Construction in 1875 of a branch rail line to Barre led to the rapid development of its nationally significant granite industry, which fabricated stone products valued at nearly four million dollars annually by 1910. Barre village jumped from 1,200 residents in 1880 to some 6,000 residents when it incorporated as a city in 1894, one-third of them foreign born. Barre and Montpelier were connected by streetcar in 1898, and by 1910 Montpelier had 7,800 residents and Barre City almost 11,000. That same year the county counted 1,600 Scottish and more than 2,100 Italian immigrants, mostly working in the granite industries in Barre City and the East Barre area. New neighborhoods of wood-frame housing filled out Barre City and clustered near the quarries. Montpelier, too, added much new housing stock as the rail yards, granite sheds, and wood-products manufactories there thrived. Both cities produced some of the state's most distinguished public buildings of the period, including city halls, firehouses, churches, and even a labor hall.

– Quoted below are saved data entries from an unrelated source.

(** A collaborator throws: [rebuild] throws the same error, and what it
    did until then is the call of the aggregation and, when that one
    returned, the call of the generation. *)
Lemma rebuild_pipeline_throws (reason : string)
    (mods : list EnvironmentModuleNode) (w : World) (e : Error) :
  pipeline_throws options (clock (host w)) e ->
  exists evs,
    rebuild options reason mods w
      = (Throw e, emit_all (EvReadAndGroup :: evs) w) /\
    existsb is_pipeline_start evs = false /\
    existsb is_invalidation evs = false /\
    existsb is_completion evs = false /\
    existsb is_unhandled_rejection evs = false.
Proof.
  intros [Hr | (g & stats & Hr & Hg)].
  - exists []. rewrite (rebuild_read_throws options reason mods w e Hr).
    repeat split.
  - rewrite (rebuild_generate_throws options reason mods w g stats e Hr Hg).
    eexists. split; [reflexivity|].
    destruct (logger options); repeat split.
Qed.

End PipelineFailure.
(** The original ids on the clipboard. *)
Definition clipboard_node_ids (clip : list ClipboardItem) : list string :=
  flat_map (fun item => match c_data item with
                        | clip_node n => [id n]
                        | clip_drawing _ => []
                        end) clip.

(** Two node maps with the same keys, ids and children. *)
Definition same_links (m m' : NodeMap) : Prop :=
  forall k, option_map (fun n => (id n, children n)) (JsMap.get m' k)
            = option_map (fun n => (id n, children n)) (JsMap.get m k).

(** A chart with the manager ['2'] and its two reports copied, and ids to
    draw for a paste. *)
Definition copied_manager : State :=
  copySelection (selectNode "2-2" true (selectNode "2-1" true (selectNode "2" false initial))).

Definition sample_ids (i : nat) : string :=
  match i with
  | 0 => "n0"
  | 1 => "n1"
  | 2 => "n2"
  | _ => "n3"
  end.

(** ** Sorted children *)

Fixpoint sortedb (le : string -> string -> bool) (l : list string) : bool :=
  match l with
  | [] => true
  | a :: r => match r with
              | [] => true
              | b :: _ => le a b && sortedb le r
              end
  end.

(** ** Reading the layout *)


(** Every entry written so far belongs to a stored node and carries the old
    width and height of that node. *)
Definition laid_out (map : NodeMap) (C np : PosMap) : Prop :=
  forall k p, JsMap.get np k = Some p ->
              (exists node, JsMap.get map k = Some node)
              /\ width p = Some (old_width C k)
              /\ height p = Some (old_height C k).


(** ** Keyset parity *)

(** The node map and the geometry map hold the same ids. *)
Definition parity (M : NodeMap) (P : PosMap) : Prop :=
  forall k, JsMap.has M k = JsMap.has P k.
(** * Technology Matrix worker: a shallow embedding of the request handlers

    The repository is one Cloudflare Worker script kept in three revisions:
    the latest one ([Worker], routes [/api/items] and [/api/customers]) and
    two earlier ones that share the same entry point with a shared-secret
    gate in front of [/api/items] ([Gated], with their items handler in
    [Earlier]).  The inline browser script of the generated page carries
    its own copy of the classification function, its own escaping and the
    Save handler ([Page]).

    JavaScript values are embedded as they reach the handlers: strings are
    sequences of UTF-16 code units, numbers are IEEE 754 doubles (the
    kernel's primitive floats), request and response payloads are JSON
    values.  Built-ins whose algorithm is not part of the repository
    (numeric parsing of strings, number formatting, JSON text conversion,
    percent encoding, locale collation, the messages of the errors the
    runtime raises) are the fields of a [Host]; every statement below holds
    for all hosts.

    A handler ends with a response or with an exception that nothing
    caught.  Besides [requireEnv] and a rejected [fetch], two built-ins
    raise on data that reaches the handlers: [String] and [Number] on an
    object that cannot be converted to a primitive, and [new Response] on
    a status it refuses.  Where a pure function of the source is applied
    to such data by a handler, the embedding has the function twice: as
    the value it evaluates to when the conversion completes ([ToString],
    [ToNumber], [Worker.S], [Worker.json]) and as it runs ([js_String],
    [js_Number], [Worker.S_call], [Worker.json_call]); the handlers use
    the latter. *)

From Stdlib Require Import List ZArith NArith Bool String Ascii Floats Lia.
From Stdlib Require Import Sorted Permutation.
Import ListNotations.

Set Implicit Arguments.
Set Warnings "-register-all".
Open Scope Z_scope.

(** ** Strings *)

Module Str.

(** A JavaScript string: its UTF-16 code units. *)
Definition jsstring := list N.

(** The code units of an ASCII literal of the source. *)
Definition str (s : string) : jsstring :=
  map N_of_ascii (list_ascii_of_string s).

Fixpoint eqb (a b : jsstring) : bool :=
  match a, b with
  | [], [] => true
  | x :: a', y :: b' => N.eqb x y && eqb a' b'
  | _, _ => false
  end.

Definition is_empty (s : jsstring) : bool :=
  match s with [] => true | _ :: _ => false end.

(** White space and line terminators, the code units [trim] strips. *)
Definition is_ws (c : N) : bool :=
  ((9 <=? c) && (c <=? 13) || (c =? 32) || (c =? 160) || (c =? 5760)
   || (8192 <=? c) && (c <=? 8202) || (c =? 8232) || (c =? 8233)
   || (c =? 8239) || (c =? 8287) || (c =? 12288) || (c =? 65279))%N.

Fixpoint drop_ws (s : jsstring) : jsstring :=
  match s with
  | c :: s' => if is_ws c then drop_ws s' else s
  | [] => []
  end.

(** [String.prototype.trim] *)
Definition trim (s : jsstring) : jsstring :=
  rev (drop_ws (rev (drop_ws s))).

(** [String.prototype.startsWith] *)
Fixpoint startsWith (s prefix : jsstring) : bool :=
  match prefix, s with
  | [], _ => true
  | p :: prefix', c :: s' => N.eqb c p && startsWith s' prefix'
  | _ :: _, [] => false
  end.

(** [String.prototype.split] on a one-unit separator: the pieces between
    the separators, empty ones included. *)
Fixpoint split (sep : N) (s : jsstring) : list jsstring :=
  match s with
  | [] => [[]]
  | c :: s' =>
      if N.eqb c sep then [] :: split sep s'
      else match split sep s' with
           | piece :: rest => (c :: piece) :: rest
           | [] => [[c]]
           end
  end.

(** [Array.prototype.join] *)
Fixpoint join (sep : jsstring) (pieces : list jsstring) : jsstring :=
  match pieces with
  | [] => []
  | [p] => p
  | p :: rest => p ++ sep ++ join sep rest
  end.

(** [s.replace(/\/$/, "")]: one trailing slash is removed. *)
Definition strip_trailing_slash (s : jsstring) : jsstring :=
  match rev s with
  | c :: r => if N.eqb c 47 then rev r else s
  | [] => s
  end.

(** [s.replace(/c/g, by)] for a pattern that is the one unit [c]: every
    occurrence is replaced, left to right. *)
Definition replace_all (c : N) (by_ : jsstring) (s : jsstring) : jsstring :=
  flat_map (fun x => if N.eqb x c then by_ else [x]) s.

End Str.
Export Str.

(** ** Values *)

Inductive value : Type :=
| VUndefined
| VNull
| VBool (b : bool)
| VNum (x : float)
| VStr (s : jsstring)
| VArr (items : list value)
| VObj (fields : list (jsstring * value)).

(** A property of an object literal, keyed by an ASCII name. *)
Definition field (k : string) (v : value) : jsstring * value := (str k, v).

Fixpoint lookup {A : Type} (k : jsstring) (kvs : list (jsstring * A)) : option A :=
  match kvs with
  | [] => None
  | (k', v) :: rest => if Str.eqb k' k then Some v else lookup k rest
  end.

(** Member access [v.k] for the data names the handlers read: an own
    property of a plain object, [undefined] on anything else. *)
Definition get (v : value) (k : string) : value :=
  match v with
  | VObj fields =>
      match lookup (str k) fields with Some x => x | None => VUndefined end
  | _ => VUndefined
  end.

(** ToBoolean: what [!v], [v || w] and [v ? a : b] test. *)
Definition truthy (v : value) : bool :=
  match v with
  | VUndefined | VNull => false
  | VBool b => b
  | VNum x => negb (PrimFloat.is_zero x || PrimFloat.is_nan x)
  | VStr s => negb (is_empty s)
  | VArr _ | VObj _ => true
  end.

(** [v == null] *)
Definition is_nullish (v : value) : bool :=
  match v with VUndefined | VNull => true | _ => false end.

(** [Array.isArray] *)
Definition isArray (v : value) : bool :=
  match v with VArr _ => true | _ => false end.

(** [a >= b] and [a <= b] on numbers; both are false when either side is NaN. *)
Definition js_ge (a b : float) : bool := PrimFloat.leb b a.
Definition js_le (a b : float) : bool := PrimFloat.leb a b.

(** ** Host built-ins *)

Class Host : Type := {
  (** [Number(s)] on a string *)
  StringToNumber : jsstring -> float;
  (** [String(x)] on a number *)
  NumberToString : float -> jsstring;
  (** [JSON.parse(text)]; [None] when it raises a syntax error *)
  JSON_parse : jsstring -> option value;
  (** [JSON.stringify(v)] *)
  JSON_stringify : value -> jsstring;
  (** [JSON.stringify(v, null, 2)] *)
  JSON_stringify_indented : value -> jsstring;
  (** [encodeURIComponent(s)], on the well-formed text the handlers pass
      to it (parsed URLs, bindings, JSON text), where it does not raise *)
  encodeURIComponent : jsstring -> jsstring;
  (** [a.localeCompare(b)]: negative, zero or positive *)
  localeCompare : jsstring -> jsstring -> Z;
  (** the message of the [TypeError] raised when an object cannot be
      converted to a primitive value *)
  cannot_convert : jsstring;
  (** the message of the error [new Response] raises for a status it
      refuses *)
  invalid_status : Z -> jsstring
}.

Section Coercions.
Context {host : Host}.

(** Whether the conversion of [v] to a primitive completes.  JSON data
    holds no functions, so an object with a member of its own called
    [toString] shadows the inherited method with something that cannot be
    called, and [String(v)] and [Number(v)] raise a [TypeError]; a member
    called [valueOf] is passed over, the inherited [toString] then gives
    the result.  An array converts each element that is neither [null] nor
    [undefined], and raises when one of them does. *)
Fixpoint coercible (v : value) : bool :=
  match v with
  | VArr items => forallb (fun e => is_nullish e || coercible e) items
  | VObj fields =>
      negb (existsb (fun kv => Str.eqb (fst kv) (str "toString")) fields)
  | _ => true
  end.

(** The string [String(v)] evaluates to, for a [v] whose conversion
    completes ([coercible]).  Arrays join their elements with a comma,
    [null] and [undefined] elements giving the empty piece; a plain object
    is converted by the inherited [Object.prototype.toString]. *)
Fixpoint ToString (v : value) : jsstring :=
  match v with
  | VUndefined => str "undefined"
  | VNull => str "null"
  | VBool true => str "true"
  | VBool false => str "false"
  | VNum x => NumberToString x
  | VStr s => s
  | VArr items =>
      join (str ",")
        (map (fun e => if is_nullish e then [] else ToString e) items)
  | VObj _ => str "[object Object]"
  end.

(** The number [Number(v)] evaluates to, for a [v] whose conversion
    completes ([coercible]).  Arrays and objects are first turned into
    their string. *)
Definition ToNumber (v : value) : float :=
  match v with
  | VUndefined => PrimFloat.nan
  | VNull => 0%float
  | VBool true => 1%float
  | VBool false => 0%float
  | VNum x => x
  | VStr s => StringToNumber s
  | VArr _ | VObj _ => StringToNumber (ToString v)
  end.

End Coercions.


(** ** Requests, responses and the outside world *)

(** What a handler reads of the incoming request.  [headers] is the
    header list as sent: names in the case the client wrote them, a name
    possibly more than once.  [json_body] is the result of
    [req.json()]: the parsed body, or [None] when the promise rejects (no
    body, or text that is not JSON). *)
Record Request : Type := {
  method : jsstring;
  pathname : jsstring;
  searchParams : list (jsstring * jsstring);
  headers : list (jsstring * jsstring);
  json_body : option value
}.

(** A response as the script constructs it: status, the headers it sets
    itself, and the body text. *)
Record Response : Type := {
  status : Z;
  response_headers : list (jsstring * jsstring);
  body : jsstring
}.

(** The environment bindings of the worker: names bound to text. *)
Definition Env := list (jsstring * jsstring).

(** [env[k]] *)
Definition env_get (env : Env) (k : string) : value :=
  match lookup (str k) env with
  | Some s => VStr s
  | None => VUndefined
  end.

(** One call of the global [fetch] to the document store. *)
Record FetchCall : Type := {
  call_url : jsstring;
  call_method : jsstring;
  call_headers : list (jsstring * jsstring);
  call_body : option jsstring
}.

(** The store's answer: its status and its body text ([None] when reading
    the text fails). *)
Record StoreResponse : Type := {
  store_status : Z;
  store_text : option jsstring
}.

Inductive FetchResult : Type :=
| NetworkFailure
| Fetched (res : StoreResponse).

(** Everything outside the script that a request can observe: the store
    behind [fetch] and the clock read by [new Date().toISOString()]. *)
Record World : Type := {
  upstream : FetchCall -> FetchResult;
  now : jsstring
}.

Inductive Exception : Type :=
| Error (message : jsstring)
| FetchRejected.

(** How an async function ends: with a value, or with an exception that
    nothing caught. *)
Inductive Outcome (A : Type) : Type :=
| Returned (a : A)
| Threw (e : Exception).
Arguments Threw {A} e.

(** An async computation: run in a world, it ends in an outcome and
    leaves the list of store calls it made, oldest first. *)
Definition Eff (A : Type) : Type := World -> Outcome A * list FetchCall.

Definition ret {A : Type} (a : A) : Eff A := fun _ => (Returned a, []).

Definition throw {A : Type} (e : Exception) : Eff A := fun _ => (Threw e, []).

Definition bind {A B : Type} (m : Eff A) (k : A -> Eff B) : Eff B :=
  fun w =>
    match m w with
    | (Returned a, log) => let (r, log') := k a w in (r, log ++ log')
    | (Threw e, log) => (Threw e, log)
    end.

Notation "x <- m ;; k" := (bind m (fun x => k))
  (at level 61, m at next level, right associativity).
Notation "' pat <- m ;; k" := (bind m (fun x => match x with pat => k end))
  (at level 61, pat pattern, m at next level, right associativity).

(** The global [fetch]. *)
Definition global_fetch (call : FetchCall) : Eff StoreResponse :=
  fun w =>
    match upstream w call with
    | Fetched res => (Returned res, [call])
    | NetworkFailure => (Threw FetchRejected, [call])
    end.

(** [new Date().toISOString()] *)
Definition current_time : Eff jsstring := fun w => (Returned (now w), []).

(** [res.ok] *)
Definition ok (res : StoreResponse) : bool :=
  (200 <=? store_status res) && (store_status res <=? 299).

(** [url.searchParams.get(k) || ""] *)
Definition search_param (req : Request) (k : string) : jsstring :=
  match lookup (str k) (searchParams req) with
  | Some s => s
  | None => []
  end.

(** [url.pathname.split("/").filter(Boolean)] *)
Definition path_parts (req : Request) : list jsstring :=
  filter (fun p => negb (is_empty p)) (split 47 (pathname req)).

(** [a || b] *)
Definition js_or (a b : value) : value := if truthy a then a else b.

Outside the cities, Waterbury village gained new prominence with the location of the Vermont State Hospital for the Insane (WA2), and in Northfield slate quarrying got under way, raising its village population to 1,900 in 1910. In the mountain towns, population began dropping, despite increased logging activity. The population of other agricultural towns leveled off and small villages with several hundred residents, such as Cabot, Plainfield, and Waitsfield, remained largely unchanged but for a new town hall or public library. Successful farmers built round barns and some of the last of the great bank barns, particularly in the Mad and Winooski river valleys.

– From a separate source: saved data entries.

(** On valid floats that are not negative, the comparison of [SFcompare]
    is that of the values. *)
Lemma compare_ulps (x y : float) :
  F32.valid x = true -> F32.valid y = true ->
  nonneg x = true -> nonneg y = true ->
  SFcompare x y = Some (ulps x ?= ulps y).
Proof.
  intros Vx Vy Nx Ny.
  destruct x as [sx | sx | | sx mx ex], y as [sy | sy | | sy my ey];
    try discriminate.
  - reflexivity.
  - destruct sy; [discriminate |].
    pose proof (ulps_finite_pos my ey
                  ltac:(apply valid32_finite in Vy; lia)) as H.
    simpl SFcompare. f_equal. symmetry. apply Z.compare_lt_iff. exact H.
  - destruct sx; [discriminate |].
    pose proof (ulps_finite_pos mx ex
                  ltac:(apply valid32_finite in Vx; lia)) as H.
    simpl SFcompare. f_equal. symmetry. apply Z.compare_gt_iff. exact H.
  - destruct sx, sy; try discriminate.
    rewrite SFcompare_finite. f_equal. unfold lexcmp.
    destruct (Z.compare_spec ex ey) as [-> | L | G].
    + fold (Pos.compare mx my). unfold ulps.
      assert (0 < 2 ^ (ey + 149))
        by (apply Z.pow_pos_nonneg; [lia |];
            apply valid32_finite in Vy; lia).
      destruct (Pos.compare_spec mx my) as [-> | L | G]; symmetry.
      * apply Z.compare_refl.
      * apply Z.compare_lt_iff. nia.
      * apply Z.compare_gt_iff. nia.
    + symmetry. apply Z.compare_lt_iff. now apply ulps_lt_by_exponent.
    + symmetry. apply Z.compare_gt_iff. now apply ulps_lt_by_exponent.
Qed.

Lemma Zdigits2_le_of_lt_pow2 (q k : Z) :
  0 <= q < 2 ^ k -> 0 <= k -> Zdigits2 q <= k.
Proof.
  intros [H0 H1] Hk. destruct (Z.eq_dec q 0) as [-> | Hn]; [simpl; lia |].
  rewrite Zdigits2_log2 by lia.
  apply Z.log2_lt_pow2 in H1; lia.
Qed.
(** [vInv.push_back(inv)] and the flush at [MAX_INV_SZ]. *)
Definition push_inv (xnode : ExNode) (inv : CInv) (v : Inventory)
    : Inventory :=
  let vInv' := vInv v ++ [inv] in
  if Z.of_nat (length vInv') =? MAX_INV_SZ then
    with_vInv []
      (with_istate
         (emit (SendInv (nodeID xnode) (sendVersion xnode) vInv') (istate v))
         v)
  else with_vInv vInv' v.

(** The fee-rate floor, then the bloom filter if there is one; the filter
    is consulted, and updated, only for entries that pass the floor. *)
Definition passes (minFeeFilter : Z) (txinfo : TxMempoolInfo)
    (f : option BloomFilter) : bool * option BloomFilter :=
  if feeRate txinfo <? minFeeFilter then (false, f)
  else
    match f with
    | Some bf =>
        let '(relevant, bf') := IsRelevantAndUpdate bf (info_tx txinfo) in
        (relevant, Some bf')
    | None => (true, None)
    end.

(** Body of the mempool-dump loop (source lines 373-393). *)
Definition DumpEntry (xnode : ExNode) (minFeeFilter : Z)
    (txinfo : TxMempoolInfo) (v : Inventory) : Inventory :=
  let hash := GetHash (info_tx txinfo) in
  let inv := {| inv_type := MSG_TX; inv_hash := hash |} in
  let v1 := with_toSend (erase_first hash (toSendTxHashes v)) v in
  let '(ok, f') := passes minFeeFilter txinfo (txFilter v1) in
  let v2 := with_txFilter f' v1 in
  if ok then
    push_inv xnode inv (with_haveSent (haveSentTxHashes v2 ++ [hash]) v2)
  else v2.

Fixpoint Dump (xnode : ExNode) (minFeeFilter : Z)
    (vtxinfo : list TxMempoolInfo) (v : Inventory) : Inventory :=
  match vtxinfo with
  | [] => v
  | txinfo :: rest =>
      Dump xnode minFeeFilter rest (DumpEntry xnode minFeeFilter txinfo v)
  end.

(** [while (!vRelayExpiration.empty() && vRelayExpiration.front().first <
    nNow)]: a queue entry holds the iterator of the map entry it was pushed
    for, which is represented by that entry's key. *)
Fixpoint ExpireRelay (nNow : Z) (m : gmap N CTransaction)
    (q : list (Z * uint256)) : gmap N CTransaction * list (Z * uint256) :=
  match q with
  | [] => (m, [])
  | (expiry, hash) :: rest =>
      if expiry <? nNow then ExpireRelay nNow (delete hash m) rest
      else (m, q)
  end.

(** [mapRelay.insert] and, if it inserted, the push on the expiration
    queue (source lines 439-443).  Times are microsecond clock readings,
    far from the ends of [int64_t], so the sum is taken in [Z]. *)
Definition PublishRelay (nNow : Z) (hash : uint256) (tx : CTransaction)
    (s : State) : State :=
  match mapRelay s !! hash with
  | Some _ => s
  | None =>
      set_relay (<[hash := tx]> (mapRelay s))
        (vRelayExpiration s ++ [(nNow + 15 * 60 * 1000000, hash)]) s
  end.

Definition compFunc (l : Ledger) (a b : uint256) : bool :=
  CompareDepthAndScore l b a.

(** The element [std::pop_heap] moves to the back: one that no other
    element is ranked above by [comp].  The model keeps the vector in the
    caller's order instead of heap layout and picks the first such element;
    the C++ standard fixes neither. *)
Definition heap_top (comp : uint256 -> uint256 -> bool) (v : list uint256)
    : option uint256 :=
  match v with
  | [] => None
  | x :: rest =>
      Some (fold_left (fun best y => if comp best y then y else best) rest x)
  end.

(** The pending-drain loop (source lines 418-453).  Every round removes
    one element from the vector, so its length bounds the rounds. *)
Fixpoint Drain (rounds : nat) (xnode : ExNode) (minFeeFilter nNow : Z)
    (nRelayedTransactions : Z) (v : Inventory) : Inventory :=
  match rounds with
  | O => v
  | S rounds' =>
      match heap_top (compFunc (ledger (istate v))) (toSendTxHashes v) with
      | None => v
      | Some hash =>
          if negb (nRelayedTransactions <? INVENTORY_BROADCAST_MAX) then v
          else
            let v1 := with_toSend (erase_first hash (toSendTxHashes v)) v in
            match mp_info (ledger (istate v1)) hash with
            | None => Drain rounds' xnode minFeeFilter nNow
                        nRelayedTransactions v1
            | Some txinfo =>
                let '(ok, f') := passes minFeeFilter txinfo (txFilter v1) in
                let v2 := with_txFilter f' v1 in
                if ok then
                  let v3 := with_haveSent (haveSentTxHashes v2 ++ [hash]) v2 in
                  let v4 := with_istate
                              (PublishRelay nNow hash (info_tx txinfo)
                                 (istate v3)) v3 in
                  let v5 := push_inv xnode
                              {| inv_type := MSG_TX; inv_hash := hash |} v4 in
                  Drain rounds' xnode minFeeFilter nNow
                    (nRelayedTransactions + 1) v5
                else Drain rounds' xnode minFeeFilter nNow
                       nRelayedTransactions v2
            end
      end
  end.

(** The block under [if (!toSendTxHashes.empty())] (source lines 397-454);
    [nNow] is the value [GetTimeMicros()] returns there. *)
Definition PendingDrain (xnode : ExNode) (minFeeFilter nNow : Z)
    (v : Inventory) : Inventory :=
  match toSendTxHashes v with
  | [] => v
  | _ :: _ =>
      let '(m, q) := ExpireRelay nNow (mapRelay (istate v))
                       (vRelayExpiration (istate v)) in
      Drain (length (toSendTxHashes v)) xnode minFeeFilter nNow 0
        (with_istate (set_relay m q (istate v)) v)
  end.

(** The final [if (!vInv.empty())] (source lines 456-459). *)
Definition FlushInv (xnode : ExNode) (v : Inventory) : Inventory :=
  match vInv v with
  | [] => v
  | _ :: _ =>
      with_istate
        (emit (SendInv (nodeID xnode) (sendVersion xnode) (vInv v))
           (istate v)) v
  end.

Although local industries remained vibrant through the 1920s, the popularity of the automobile led to the demise of the streetcar and the Montpelier and Wells River Railroad. The Great Depression and World War II closed most local wood-products manufacturing and many granite sheds, and other businesses suffered as well. Farms concentrated on dairying but declined in numbers, and consequently, mid-twentieth-century barns are relatively rare in this portion of the state. Montpelier, though, continued to grow, powered by the twin engines of state government and the National Life Insurance Company. Many Barre City residents moved to the suburbs of Barre Town and Berlin, and their populations nearly doubled between 1960 and 1970. Development in 1949 of Mad River Glen and other ski areas in the Green Mountain National Forest brought out-of-state visitors, and many chose to make homes nearby, bringing much new residential development to the Mad River Valley. Completion of I-89 in 1970 accelerated in-migration, and in 2000 the county reached a new high of 56,000 residents. Central Vermont Hospital located at the Berlin interstate interchange is an important employer. Nearby commercial development now competes with the downtowns of Montpelier and Barre, but both the “Capitol City” and the “Granite City” are adapting to the new retailing, in part by promoting their architectural character. A drive in the hills of Cabot, Calais, East Montpelier, or Plainfield, or through the Mad River Valley, reveals both the remaining active farms and a landscape much as it was a century ago.